Sep 6th 2017, 12:02 PM   #6
Physics Team

Join Date: Jun 2010
Location: Morristown, NJ USA
Posts: 2,310
 Originally Posted by jackthehat PS - How do you manage to get the special characters within your replies .. that is square and square-root characters .. etc ?
You can write math equations using LaTeX. You start a LaTeX string with the word "math" in square brackets and terminate it with [\math]. Within the math and \math delimiters you write out the equation using special LaTeX formatting commands, which generally take the form of a backslash followed by a command like \sqrt for square root or \frac for fraction, followed by argument(s) for that command in squiggly brackets.
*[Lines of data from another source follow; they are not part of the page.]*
(** [\d] *)
Definition isDigit (c : ascii) : bool := between 48 57 c.

(** [A-Z], [a-z], [A-Za-z] *)
Definition isUpper (c : ascii) : bool := between 65 90 c.
Definition isLower (c : ascii) : bool := between 97 122 c.
Definition isLetter (c : ascii) : bool := (isUpper c || isLower c)%bool.

(** [\s], which is also what [trim] strips: TAB, LF, VT, FF, CR, SP, NBSP. *)
Definition isWhiteSpace (c : ascii) : bool :=
  (between 9 13 c || Nat.eqb (code c) 32 || Nat.eqb (code c) 160)%bool.

(** Case folding of a regular expression with the [i] flag (and without
    [u]): only A-Z and a-z are identified with each other. *)
Definition foldCase (c : ascii) : ascii :=
  if isUpper c then ascii_of_nat (code c + 32) else c.

(** [String.prototype.toLowerCase] on one code unit: A-Z and the Latin-1
    capitals U+00C0..U+00DE (U+00D7, the multiplication sign, apart). *)
Definition toLowerChar (c : ascii) : ascii :=
  if (isUpper c || (between 192 222 c && negb (Nat.eqb (code c) 215)))%bool
  then ascii_of_nat (code c + 32) else c.

Fixpoint toLowerCase (s : string) : string :=
  match s with
  | EmptyString => EmptyString
  | String c t => String (toLowerChar c) (toLowerCase t)
  end.

(** [s.startsWith(k)] *)
Fixpoint startsWith (s k : string) {struct k} : bool :=
  match k, s with
  | EmptyString, _ => true
  | String _ _, EmptyString => false
  | String a k', String b s' => (Ascii.eqb a b && startsWith s' k')%bool
  end.

(** [s.includes(k)] *)
Fixpoint includes (s k : string) : bool :=
  (startsWith s k ||
   match s with
   | EmptyString => false
   | String _ t => includes t k
   end)%bool.

(** JavaScript truthiness of a string: the empty string is falsy. *)
Definition truthy (s : string) : bool := negb (String.eqb s "").

(** [x || d] for a possibly undefined string [x]. *)
Definition orElse (x : option string) (d : string) : string :=
  match x with
  | Some s => if truthy s then s else d
  | None => d
  end.

(** [x || undefined] and [x || null]. *)
Definition orUndefined (x : option string) : option string :=
  match x with
  | Some s => if truthy s then Some s else None
  | None => None
  end.

Fixpoint trimStart (s : string) : string :=
  match s with
  | EmptyString => EmptyString
  | String c t => if isWhiteSpace c then trimStart t else s
  end.
(** [boost::rational<int>(square_width, square_height) /
    boost::rational<int>(width, height)], the sample aspect ratio of the
    video buffer source. *)
Definition format_sar (format_desc : video_format_desc) : option rational :=
  match rational_ctor (square_width format_desc) (square_height format_desc),
        rational_ctor (width format_desc) (height format_desc) with
  | Some a, Some b => rational_div a b
  | _, _ => None
  end.

(** The ways the constructor ends for an encoder and a format description:
    with a stream, with an [ffmpeg_error_t], or, for a video encoder and a
    format whose sample aspect ratio cannot be formed, with [bad_rational]. *)
Definition settled_for {A : Type} (codec : AVCodec)
    (format_desc : video_format_desc) (r : result A) : Prop :=
  match r with
  | Ok _ => True
  | Throw (ffmpeg_error_t _ _) => True
  | Throw bad_rational =>
      type codec = AVMEDIA_TYPE_VIDEO /\ format_sar format_desc = None
  | _ => False
  end.

(** Modelled from the spec: [core::const_frame] is declared in
    core/frame/frame.h, which is not among the sources at hand.  A frame is
    either the empty frame [core::const_frame{}] ([None]), the end-of-stream
    sentinel of the frame queue, or carries image and audio data. *)
Record frame_payload := mkFrame {
  image : list Z;
  audio : list Z
}.
Definition const_frame := option frame_payload.

(** [AVCodecContext] of an encoder: the fields the consumer sets or reads and
    the state libavcodec keeps behind it. *)
Record AVCodecContext (E : Type) := mkEnc {
  codec_type : AVMediaType;
  enc_width : Z;
  enc_height : Z;
  enc_framerate : AVRational;
  sample_aspect_ratio : AVRational;
  time_base : AVRational;
  enc_format : Z;
  sample_rate : Z;
  enc_channels : Z;
  channel_layout : Z;
  frame_size : Z;
  flags : Z;
  enc_state : E
}.
Arguments mkEnc {E}.
Arguments codec_type {E}.
Arguments enc_width {E}.
Arguments enc_height {E}.
Arguments enc_framerate {E}.
Arguments sample_aspect_ratio {E}.
Arguments time_base {E}.
Arguments enc_format {E}.
Arguments sample_rate {E}.
Arguments enc_channels {E}.
Arguments channel_layout {E}.
Arguments frame_size {E}.
Arguments flags {E}.
Arguments enc_state {E}.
The squiggly brackets can be nested. Other common characters include ^ for superscript (usually used for "raised to the power of") and _ for subscript. Thus you can do things like:

\frac {a^2} {b_i} yields $\displaystyle \frac {a^2} {b_i}$

\frac { -b \pm \sqrt{b^2-4ac}}{2a} yields: $\displaystyle \frac { -b \pm \sqrt{b^2-4ac}}{2a}$

\ln x = \int _ 1 ^x \frac {dw} w gives $\displaystyle \ln x = \int _ 1 ^x \frac {dw} w$

You can a lot more complicated things such as matrices. Do some Google searches to find more LaTeX formatting options. A word of caution though: not all LaTeX compilers support all possible LaTeX commands.